***** Extracted records

(* ===== verification/IcmapProps.v ===== *)
(** * The configuration map: theorems

    Values read are the values stored, a tracker can follow the keys under its
    prefix through the callbacks alone, and a copy of a map has all its items
    unless one of its strings has the maximal length. *)
From stdpp Require Import relations sorting.
From S2P Require Import Prelude CString VoteQuorumExec Cpg Icmap IcmapTheory.

Section Props.
Context {M : Type} `{QB : qb_map M} `{QL : !qb_map_laws M}.
Implicit Types s : icmap M.

(** ** Runs of operations *)

Inductive icmap_op :=
| OpSet (map : Z) (key : option string) (value : option (list Z)) (value_len : nat) (type : icmap_value_types_t)
| OpDelete (map : Z) (key : option string)
| OpAdjust (map : Z) (key : option string) (step : Z)
| OpFastAdjust (map : Z) (key : option string) (step : Z)
| OpCopy (dst src : Z).

Definition icmap_step (o : icmap_op) (s : icmap M) : option (Z * icmap M) :=
  match o with
  | OpSet map k v n t => icmap_set_r map k v n t s
  | OpDelete map k => icmap_delete_r map k s
  | OpAdjust map k d => icmap_adjust_int_r map k d s
  | OpFastAdjust map k d => icmap_fast_adjust_int_r map k d s
  | OpCopy dst src => icmap_copy_map dst src s
  end.

Fixpoint icmap_run (os : list icmap_op) (s : icmap M) : option (icmap M) :=
  match os with [] => Some s | o :: os => '(_, s) ← icmap_step o s; icmap_run os s end.

(** Every operation is a sequence of changes. *)
Definition changes : icmap M -> icmap M -> Prop :=
  rtc (fun s s' => exists map k old new same, change map k old new same s s').

Lemma changes_ok s s' : changes s s' -> icmap_ok s -> icmap_ok s'.
Proof. induction 1 as [|s1 s2 s3 (map & k & old & new & same & C) _ IH]; [done|]. intros Ok. apply IH. exact (change_ok _ _ _ _ _ _ _ C Ok). Qed.

Lemma one_change map k old new same s s' : change map k old new same s s' -> changes s s'.
Proof. intros C. apply rtc_once. now exists map, k, old, new, same. Qed.

Lemma set_changes map k v n t s err s' : icmap_ok s -> icmap_set_r map k v n t s = Some (err, s') -> changes s s'.
Proof.
  intros Ok E. destruct k as [k|], v as [v|]; try (injection E as <- <-; apply rtc_refl).
  destruct (set_change _ _ _ _ _ _ _ _ Ok E) as [[_ ->]|[_ (i & _ & [[-> _]|[old C]])]]; [apply rtc_refl.. | exact (one_change _ _ _ _ _ _ _ C)].
Qed.

Lemma copy_changes dst src keys s err s' : icmap_ok s -> copy_keys dst src keys s = Some (err, s') -> changes s s'.
Proof.
  revert s. induction keys as [|k keys IH]; intros s Ok E; cbn [copy_keys] in E; [injection E as <- <-; apply rtc_refl|].
  apply bind_Some in E as ([e1 i] & _ & E). destruct i as [i|]; [|injection E as <- <-; apply rtc_refl].
  apply bind_Some in E as ([e2 s1] & E1 & E). pose proof (set_changes _ _ _ _ _ _ _ _ Ok E1) as C1.
  destruct (e2 =? CS_OK); [|injection E as <- <-; exact C1]. exact (rtc_trans _ _ _ C1 (IH _ (changes_ok _ _ C1 Ok) E)).
Qed.
Definition config_section_start (path : string) (state : main_cp_cb_data_state) : act M main_cp_cb_data_state :=
  let state := section_state path state in
  upd_data (section_reset path);!
  if bool_decide (state = MAIN_CP_CB_DATA_STATE_UIDGID) && negb (strcmp_eq path "uidgid")
  then fail "Subsections are not allowed within uidgid section"
  else if bool_decide (state = MAIN_CP_CB_DATA_STATE_MEMBER) && negb (strcmp_eq path "totem.interface.member")
  then fail "Subsections are not allowed within totem.interface.member section"
  else ret state.

(** ** End of a section *)

Definition if_key (linknumber : Z) (name : string) : string :=
  snprintf ICMAP_KEYNAME_MAXLEN ("totem.interface." +:+ pretty (u32 linknumber) +:+ "." +:+ name).

(** A string is released, stored or not. *)
Definition if_string (name : string) (v : option string) (clear : main_cp_cb_data -> main_cp_cb_data) : act M unit :=
  match v with
  | None => ret tt
  | Some v => d <-! get_data;! upd_data clear;! store_string (if_key (cp_linknumber d) name) v
  end.
Definition if_int (name : string) (t : icmap_value_types_t) (v : Z) : act M unit :=
  when (-1 <? v) (d <-! get_data;! store_int t (if_key (cp_linknumber d) name) v).

(** The members are stored in the order of the list, which is the reverse of the file. *)
Fixpoint if_members (ii : Z) (l : list (string * string)) : act M unit :=
  match l with
  | [] => ret tt
  | (_, v) :: l =>
      upd_data (fun d => d <| cp_member_items := l |>);! d <-! get_data;!
      store_string (if_key (cp_linknumber d) ("member." +:+ pretty ii)) v;! if_members (ii + 1) l
  end.
(** ** Lines that print a configuration *)

(** Names of sections and keys, and values. *)
Definition name_char (c : ascii) : bool :=
  negb (is_blank c) && negb (existsb (fun n => is_code n c) [10; 13; 35; 58; 123; 125]).
Definition value_char (c : ascii) : bool := negb (existsb (fun n => is_code n c) [10; 123]).
Definition name_ok (s : string) : bool := negb (String.eqb s "") && forallb name_char (chars s).
Definition ends_ok (l : list ascii) : bool :=
  match head l, last l with Some a, Some b => negb (is_blank a) && negb (is_blank b) && negb (is_code 13 b) | _, _ => true end.
Definition value_ok (s : string) : bool := forallb value_char (chars s) && ends_ok (chars s).

Lemma name_char_spec c : name_char c = true -> is_blank c = false /\ is_code 10 c = false /\ is_code 13 c = false /\
  is_code 35 c = false /\ is_code 58 c = false /\ is_code 123 c = false /\ is_code 125 c = false.
Proof. unfold name_char. cbn. rewrite !andb_true_iff, !negb_true_iff, !orb_false_iff. tauto. Qed.

Lemma value_char_spec c : value_char c = true -> is_code 10 c = false /\ is_code 123 c = false.
Proof. unfold value_char. cbn. rewrite negb_true_iff, !orb_false_iff. tauto. Qed.

Lemma forallb_last {A} (p : A -> bool) l c : forallb p l = true -> last l = Some c -> p c = true.
Proof.
  induction l as [|x l IH]; [discriminate|]. cbn. intros [Hx H]%andb_true_iff E. destruct l; [injection E as <-; exact Hx | now apply IH].
Qed.

Lemma forallb_head {A} (p : A -> bool) l c : forallb p l = true -> head l = Some c -> p c = true.
Proof. destruct l; [discriminate|]. cbn. intros [H _]%andb_true_iff [= <-]. exact H. Qed.

Lemma forallb_imp {A} (p q : A -> bool) l : (forall c, p c = true -> q c = true) -> forallb p l = true -> forallb q l = true.
Proof. intros H. induction l; cbn; [easy|]. rewrite !andb_true_iff. intros [? ?]. auto. Qed.

Lemma chomp_line l : ends_with 13 l = false -> chomp (l ++ [chr 10]) = l.
Proof.
  intros H. unfold chomp. assert (E : ends_with 10 (l ++ [chr 10]) = true) by (unfold ends_with; now rewrite last_snoc).
  now rewrite E, removelast_last, H.
Qed.

(** The text of the three kinds of lines. *)
Definition section_line (name : string) : list ascii := chars name ++ [chr 32; chr 123].
Definition item_line (key value : string) : list ascii := chars key ++ chr 58 :: chr 32 :: chars value.

Lemma name_first (s : string) : name_ok s = true -> exists c l, chars s = c :: l /\ name_char c = true /\ forallb name_char (chars s) = true.
Proof.
  unfold name_ok. intros [H F]%andb_true_iff. destruct s as [|c s]; [discriminate|]. exists c, (chars s). split; [reflexivity|].
  split; [|exact F]. cbn in F. now apply andb_true_iff in F as [? _].
Qed.

Lemma name_no n s : forallb name_char (chars s) = true -> existsb (Z.eqb n) [10; 13; 35; 58; 123; 125] = true ->
  forallb (fun c => negb (is_code n c)) (chars s) = true.
Proof.
  intros F Hn. refine (forallb_imp _ _ _ _ F). intros c Hc. apply name_char_spec in Hc. apply negb_true_iff. cbn in Hn.
  rewrite !orb_true_iff, !Z.eqb_eq in Hn. destruct Hn as [->|[->|[->|[->|[->|[->|?]]]]]]; tauto || discriminate.
Qed.

Lemma not_ignored c l : name_char c = true -> ignore_line (c :: l) = false.
Proof. intros H%name_char_spec. unfold ignore_line. rewrite skip_blank_first; [tauto|]. cbn. tauto. Qed.

Lemma name_stripped s k b : name_ok s = true -> forallb (fun c => is_blank c || b && (is_code 58 c || is_code 123 c)) k = true ->
  remove_whitespace (chars s ++ k) b = chars s.
Proof.
  intros Hs Hk. destruct (name_first s Hs) as (c & l & E & Hc & F). apply remove_whitespace_word; [now rewrite E | rewrite E; now apply name_char_spec | | exact Hk].
  intros x Hx. apply (forallb_last _ _ _ F), name_char_spec in Hx. destruct Hx as (-> & _ & _ & _ & -> & -> & _). now destruct b.
Qed.

Lemma classify_section path name : name_ok name = true -> (strlen path + strlen name + 1 < 255) ->
  classify path (strip_end is_blank (section_line name)) = LineSection name.
Proof.
  intros Hn Hl. destruct (name_first name Hn) as (c & l & E & Hc & F). unfold section_line.
  rewrite strip_end_app by (easy || reflexivity). unfold classify.
  assert (Ig : ignore_line (chars name ++ [chr 32; chr 123]) = false) by (rewrite E; now apply not_ignored). rewrite Ig.
  assert (Es : strchr_rs 123 (chars name ++ [chr 32; chr 123]) = Some (chars name ++ [chr 32], [])).
  { unfold strchr_rs. replace (chars name ++ [chr 32; chr 123]) with ((chars name ++ [chr 32]) ++ chr 123 :: []) by now rewrite <- app_assoc.
    rewrite strchr_app; [reflexivity | | reflexivity]. rewrite forallb_app, (name_no 123) by (exact F || reflexivity). reflexivity. }
  rewrite Es, name_stripped by (exact Hn || reflexivity). rewrite str_chars.
  assert (Ne : String.eqb name "" = false) by (destruct name; [discriminate | reflexivity]). rewrite Ne.
  change (negb (String.eqb (str (remove_whitespace [] false)) "")) with false. cbv iota. change (Z.of_nat ICMAP_KEYNAME_MAXLEN) with 255.
  destruct (Z.leb_spec 255 (strlen path + strlen name + 1)); [lia | reflexivity].
Qed.
(* ===== verification/CoroparseProps.v ===== *)
(** * The configuration parser: theorems

    The parser terminates on every file; a configuration that is printed is parsed
    into exactly its sections and keys; numbers are accepted exactly when they fit
    their type; and what the code does not do: the section pload is never typed,
    and large numbers of an interface are dropped. *)
From stdpp Require Import pretty.
From S2P Require Import Prelude ErrMonad CString VoteQuorumExec Cpg Icmap IcmapTheory IcmapProps Util Coroparse CoroparseMain CoroparseTheory.

(** C24: the parser terminates on every file: with the length of the file as fuel it only
    fails to return when a callback does. *)
Theorem parse_section_terminates {D} (cb : parser_cb D) fname file state d :
  (forall path key value st type d, is_Some (cb path key value st type d)) ->
  exists res p, parse_section cb fname file state d = Some (res, p).
Proof.
  intros T. unfold parse_section. destruct (T "" "" "" state PARSER_CB_START d)%string as [[r d1] ->]. cbn [mbind option_bind].
  destruct (parse_lines_total cb fname T (S (length file)) "" 0 (cb_state r) (mk_parser file 0 d1)) as [[res p] E]; [cbn; lia|].
  now exists res, p.
Qed.

(** ** Configurations *)

Inductive conf :=
| CItem (key value : string)
| CSection (name : string) (body : list conf).
(* ===== verification/CoroparseFrame.v ===== *)
(** * The configuration parser: what it writes to

    Whatever the file holds, the parser only changes the map that it is given. *)
From stdpp Require Import pretty.
From S2P Require Import Prelude ErrMonad CString VoteQuorumExec Cpg Icmap IcmapTheory IcmapProps Util Coroparse CoroparseMain.
Local Open Scope Z_scope.

(** A relation that every callback keeps to is kept by the parser. *)
Section Parser.
Context {D : Type} (cb : parser_cb D) (fname : string) (R : D -> D -> Prop) `{!PreOrder R}.
Context (cb_stays : forall path key value st t d r d', cb path key value st t d = Some (r, d') -> R d d').

Lemma parse_error_stays st msg p r p' : parse_error cb fname st msg p = Some (r, p') -> R (p_data p) (p_data p').
Proof. unfold parse_error. intros ([x d] & E & [= _ <-])%bind_Some. exact (cb_stays _ _ _ _ _ _ _ _ E). Qed.

(** After a callback the parser goes on from its data. *)
Lemma callback_stays {A} path key value st t d (f : cb_result * D -> option (A * parser D)) r p' :
  (cb path key value st t d ≫= f) = Some (r, p') -> (forall x d', f (x, d') = Some (r, p') -> R d' (p_data p')) -> R d (p_data p').
Proof. intros ([x d'] & E & H)%bind_Some F. transitivity d'; [exact (cb_stays _ _ _ _ _ _ _ _ E) | exact (F x d' H)]. Qed.

Lemma parse_lines_stays fuel path depth st p r p' : parse_lines cb fname fuel path depth st p = Some (r, p') -> R (p_data p) (p_data p').
Proof.
  revert path depth st p r p'. induction fuel as [|fuel IH]; intros path depth st p r p' H; [discriminate|]. cbn [parse_lines] in H.
  destruct (p_file p) as [|c file] eqn:Ef.
  - destruct (negb _); [exact (parse_error_stays _ _ _ _ _ H)|]. apply (callback_stays _ _ _ _ _ _ _ _ _ H). intros x d H1.
    apply (callback_stays _ _ _ _ _ _ _ _ _ H1). intros y d' [= _ <-]. reflexivity.
  - clear Ef. destruct (fgets 511 (c :: file)) as [[raw rest] eof]. destruct (_ && _); [exact (parse_error_stays _ _ _ _ _ H)|].
    destruct (classify path (line_text raw)) as [|msg|section|key value|].
    + exact (IH _ _ _ _ _ _ H).
    + exact (parse_error_stays _ _ _ _ _ H).
    + apply (callback_stays _ _ _ _ _ _ _ _ _ H). intros x d H1. cbn in H1. destruct (negb _); [exact (parse_error_stays _ _ _ _ _ H1)|].
      apply bind_Some in H1 as ([res p1] & E1 & H1). transitivity (p_data p1); [exact (IH _ _ _ _ _ _ E1)|].
      destruct res; [injection H1 as _ <-; reflexivity | exact (IH _ _ _ _ _ _ H1)].
    + apply (callback_stays _ _ _ _ _ _ _ _ _ H). intros x d H1. cbn in H1. destruct (negb _); [exact (parse_error_stays _ _ _ _ _ H1) | exact (IH _ _ _ _ _ _ H1)].
    + destruct (Nat.eqb depth 0); [exact (parse_error_stays _ _ _ _ _ H)|]. apply (callback_stays _ _ _ _ _ _ _ _ _ H). intros x d H1. cbn in H1.
      destruct (negb _); [exact (parse_error_stays _ _ _ _ _ H1) | injection H1 as _ <-; reflexivity].
Qed.

Lemma parse_section_stays file st d r p' : parse_section cb fname file st d = Some (r, p') -> R d (p_data p').
Proof. intros H. apply (callback_stays _ _ _ _ _ _ _ _ _ H). intros x d' H1. exact (parse_lines_stays _ _ _ _ _ _ _ H1). Qed.

End Parser.

(** ** The callbacks *)

#[export] Hint Transparent act prog : silent.

Section Callbacks.
Context {M : Type} `{QB : qb_map M} (R : icmap M -> icmap M -> Prop) `{!PreOrder R} (config_map : Z).
Context (set_stays : forall k v n t m e m', icmap_set_r config_map k v n t m = Some (e, m') -> R m m').
Context (knet : knet_env) (getpwnam getgrnam : string -> Z + option Z) (strerror : Z -> string).

Definition env_stays (e e' : cp_env M) : Prop := R (cp_map e) (cp_map e').

#[local] Instance env_stays_preorder : PreOrder env_stays.
Proof. split; [intros e; unfold env_stays; reflexivity|]. intros e1 e2 e3. unfold env_stays. intros. now transitivity (cp_map e2). Qed.

Lemma set_string_stays k v m e m' : icmap_set_string_r config_map k (Some v) m = Some (e, m') -> R m m'.
Proof. apply set_stays. Qed.

Lemma stays_store key f : (forall m e m', f m = Some (e, m') -> R m m') -> stays env_stays (store key f).
Proof.
  intros Hf e r e' H. unfold store in H. apply bind_Some in H as ([x m] & E & H). destruct (x =? CS_OK); injection H as _ <-; exact (Hf _ _ _ E).
Qed.
Lemma stays_store_int t key v : stays env_stays (store_int config_map t key v).
Proof. apply stays_store. intros m e m'. apply set_stays. Qed.
Lemma stays_store_string key v : stays env_stays (store_string config_map key v).
Proof. apply stays_store. intros m e m'. apply set_stays. Qed.
Lemma stays_store_then key v f : stays env_stays (store_then config_map key v f).
Proof.
  intros e r e' H. unfold store_then in H. apply bind_Some in H as ([x m] & E & H).
  destruct (x =? CS_OK); injection H as _ <-; exact (set_string_stays _ _ _ _ _ E).
Qed.
Lemma stays_upd_data f : stays env_stays (upd_data (M:=M) f).
Proof. intros e r e' [= _ <-]. unfold env_stays. reflexivity. Qed.
Lemma stays_response msg : stays env_stays (response (M:=M) msg).
Proof. intros e r e' H. unfold response in H. destruct (Nat.ltb _ _); [|discriminate]. injection H as _ <-. unfold env_stays. reflexivity. Qed.
Lemma silent_get_data : silent (get_data (M:=M)).
Proof. intros e r e' [= _ <-]. reflexivity. Qed.
Lemma silent_fail_response {A} : silent (fail_response (M:=M) (A:=A)).
Proof. intros e r e' [= _ <-]. reflexivity. Qed.
Lemma silent_atoq t k v : silent (atoq (M:=M) t k v).
Proof.
  unfold atoq, safe_atoq_error. destruct (safe_atoq v t); [apply silent_ret|]. destruct (safe_atoq_range t) as [[]|]; [apply silent_fail|]. intros e r e' [=].
Qed.
Lemma silent_of_check r : silent (of_check (M:=M) r).
Proof. destruct r; [apply silent_fail | apply silent_ret]. Qed.
Lemma silent_below p path msg : silent (below (M:=M) p path msg).
Proof. unfold below. destruct (_ || _); [apply silent_fail | apply silent_ret]. Qed.
Lemma silent_item_enum k l msg p v : silent (item_enum (M:=M) k l msg p v).
Proof. apply silent_when, silent_fail. Qed.
Hint Resolve stays_store_int stays_store_string stays_store_then stays_upd_data stays_response : stays.
Hint Resolve silent_get_data silent_fail_response silent_atoq silent_of_check silent_below silent_item_enum : silent.

Lemma stays_item_int t keys path v add : stays env_stays (item_int config_map t keys path v add).
Proof. unfold item_int. stays_solve. Qed.
Lemma stays_keep_int key t f path v add : stays env_stays (keep_int (M:=M) key t f path v add).
Proof. unfold keep_int. stays_solve. Qed.
Lemma stays_keep_string key f path v add : stays env_stays (keep_string (M:=M) key f path v add).
Proof. unfold keep_string. stays_solve. Qed.
Lemma stays_store_id p id : stays env_stays (store_id config_map p id).
Proof. unfold store_id. stays_solve. Qed.
Lemma stays_if_string name v f : stays env_stays (if_string config_map name v f).
Proof. unfold if_string. stays_solve. Qed.
Lemma stays_if_int name t v : stays env_stays (if_int config_map name t v).
Proof. unfold if_int. stays_solve. Qed.
Lemma stays_if_members i l : stays env_stays (if_members config_map i l).
Proof. revert i. induction l as [|[k v] l IH]; intros i; cbn [if_members]; stays_solve; apply IH. Qed.
Lemma stays_log_items name l : stays env_stays (log_items config_map name l).
Proof. induction l as [|[k v] l IH]; cbn [log_items]; stays_solve; apply IH. Qed.
Lemma stays_determine lookup c w f r : stays env_stays (determine (M:=M) strerror lookup c w f r).
Proof. unfold determine. stays_solve. Qed.
Hint Resolve stays_item_int stays_keep_int stays_keep_string stays_store_id stays_if_string stays_if_int stays_if_members stays_log_items stays_determine : stays.

Lemma stays_item_uidgid path v : stays env_stays (item_uidgid config_map getpwnam getgrnam strerror path v).
Proof. unfold item_uidgid, uid_determine, gid_determine. stays_solve. Qed.
Lemma stays_item_totem path v : stays env_stays (item_totem config_map knet path v).
Proof. unfold item_totem, str_to_ull_error, str_to_dscp_error, handle_crypto_model, handle_crypto_cipher, handle_crypto_hash, handle_compress_model. stays_solve. Qed.
Lemma stays_item_interface path v : stays env_stays (item_interface (M:=M) path v).
Proof. unfold item_interface. stays_solve. Qed.
Hint Resolve stays_item_uidgid stays_item_totem stays_item_interface : stays.

Lemma stays_config_item st path key v : stays env_stays (config_item config_map knet getpwnam getgrnam strerror st path key v).
Proof.
  unfold config_item, item_pload, item_quorum, item_qdevice, item_system, item_logger_subsys, item_logging_daemon, item_member, item_nodelist_node,
    item_resources, item_poll_period, str_to_ull_error. stays_solve.
Qed.
Lemma stays_section_start path st : stays env_stays (config_section_start (M:=M) path st).
Proof. unfold config_section_start. stays_solve. Qed.
Lemma stays_section_end st path : stays env_stays (config_section_end config_map st path).
Proof. unfold config_section_end, end_interface, end_logger_subsys, end_logging_daemon. stays_solve. Qed.

Lemma of_act_stays {A} (m : act M A) ok st e r e' : stays env_stays m -> of_act m ok st e = Some (r, e') -> env_stays e e'.
Proof. intros H E. unfold of_act in E. apply bind_Some in E as ([x e1] & E & [= _ <-]). exact (H _ _ _ E). Qed.

Lemma main_cb_stays path key v st t e r e' : main_config_parser_cb config_map knet getpwnam getgrnam strerror path key v st t e = Some (r, e') -> env_stays e e'.
Proof.
  unfold main_config_parser_cb. destruct (Nat.leb _ _); [intros [= _ <-]; reflexivity|].
  destruct t; try (intros [= _ <-]; reflexivity); apply of_act_stays; auto using stays_upd_data, stays_config_item, stays_section_start, stays_section_end.
Qed.

Lemma uidgid_cb_stays path key v st t e r e' : uidgid_config_parser_cb config_map getpwnam getgrnam strerror path key v st t e = Some (r, e') -> env_stays e e'.
Proof.
  unfold uidgid_config_parser_cb. destruct t; try (intros [= _ <-]; reflexivity). apply of_act_stays, stays_item_uidgid.
Qed.

Lemma uidgid_entries_stay dirname l res err e r err' e' :
  read_uidgid_entries config_map getpwnam getgrnam strerror dirname l res err e = Some (r, err', e') -> env_stays e e'.
Proof.
  revert res err e. induction l as [|de l IH]; intros res err e H; cbn [read_uidgid_entries] in H; [injection H as _ _ <-; reflexivity|].
  destruct (_ && _); [|exact (IH _ _ _ H)]. destruct (de_file de) as [file|]; [|exact (IH _ _ _ H)].
  apply bind_Some in H as ([x p] & E & H). pose proof (parse_section_stays _ _ env_stays uidgid_cb_stays _ _ _ _ _ E) as W.
  destruct x; [injection H as _ _ <-; exact W | transitivity (p_data p); [exact W | exact (IH _ _ _ H)]].
Qed.

(** The whole parser changes the map as its stores do. *)
Lemma configparse_stays filename dirname file entries e r err e' :
  coroparse_configparse config_map knet getpwnam getgrnam strerror filename dirname file entries e = Some (r, err, e') -> R (cp_map e) (cp_map e').
Proof.
  unfold coroparse_configparse, read_config_file_into_icmap. intros ([[x y] e1] & E & [= _ _ <-])%bind_Some.
  destruct file as [n|file]; [injection E as _ _ <-; reflexivity|]. apply bind_Some in E as ([z p] & E & H).
  pose proof (parse_section_stays _ _ env_stays main_cb_stays _ _ _ _ _ E) as W. destruct z; [injection H as _ _ <-; exact W|].
  apply bind_Some in H as ([[res er] e2] & E2 & H). transitivity (cp_map (p_data p)); [exact W|].
  assert (W2 : env_stays (p_data p) e2).
  { unfold read_uidgid_files_into_icmap in E2. destruct entries as [l|]; [exact (uidgid_entries_stay _ _ _ _ _ _ _ _ E2) | injection E2 as _ _ <-; reflexivity]. }
  destruct (res =? 0); injection H as _ _ <-; exact W2.
Qed.

End Callbacks.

**********

**Action item:** The answer must be every line of the records that holds the string "getpwnam".

**Written response:**
Context (knet : knet_env) (getpwnam getgrnam : string -> Z + option Z) (strerror : Z -> string).
Lemma stays_item_uidgid path v : stays env_stays (item_uidgid config_map getpwnam getgrnam strerror path v).
Lemma stays_config_item st path key v : stays env_stays (config_item config_map knet getpwnam getgrnam strerror st path key v).
Lemma main_cb_stays path key v st t e r e' : main_config_parser_cb config_map knet getpwnam getgrnam strerror path key v st t e = Some (r, e') -> env_stays e e'.
Lemma uidgid_cb_stays path key v st t e r e' : uidgid_config_parser_cb config_map getpwnam getgrnam strerror path key v st t e = Some (r, e') -> env_stays e e'.
  read_uidgid_entries config_map getpwnam getgrnam strerror dirname l res err e = Some (r, err', e') -> env_stays e e'.
  coroparse_configparse config_map knet getpwnam getgrnam strerror filename dirname file entries e = Some (r, err, e') -> R (cp_map e) (cp_map e').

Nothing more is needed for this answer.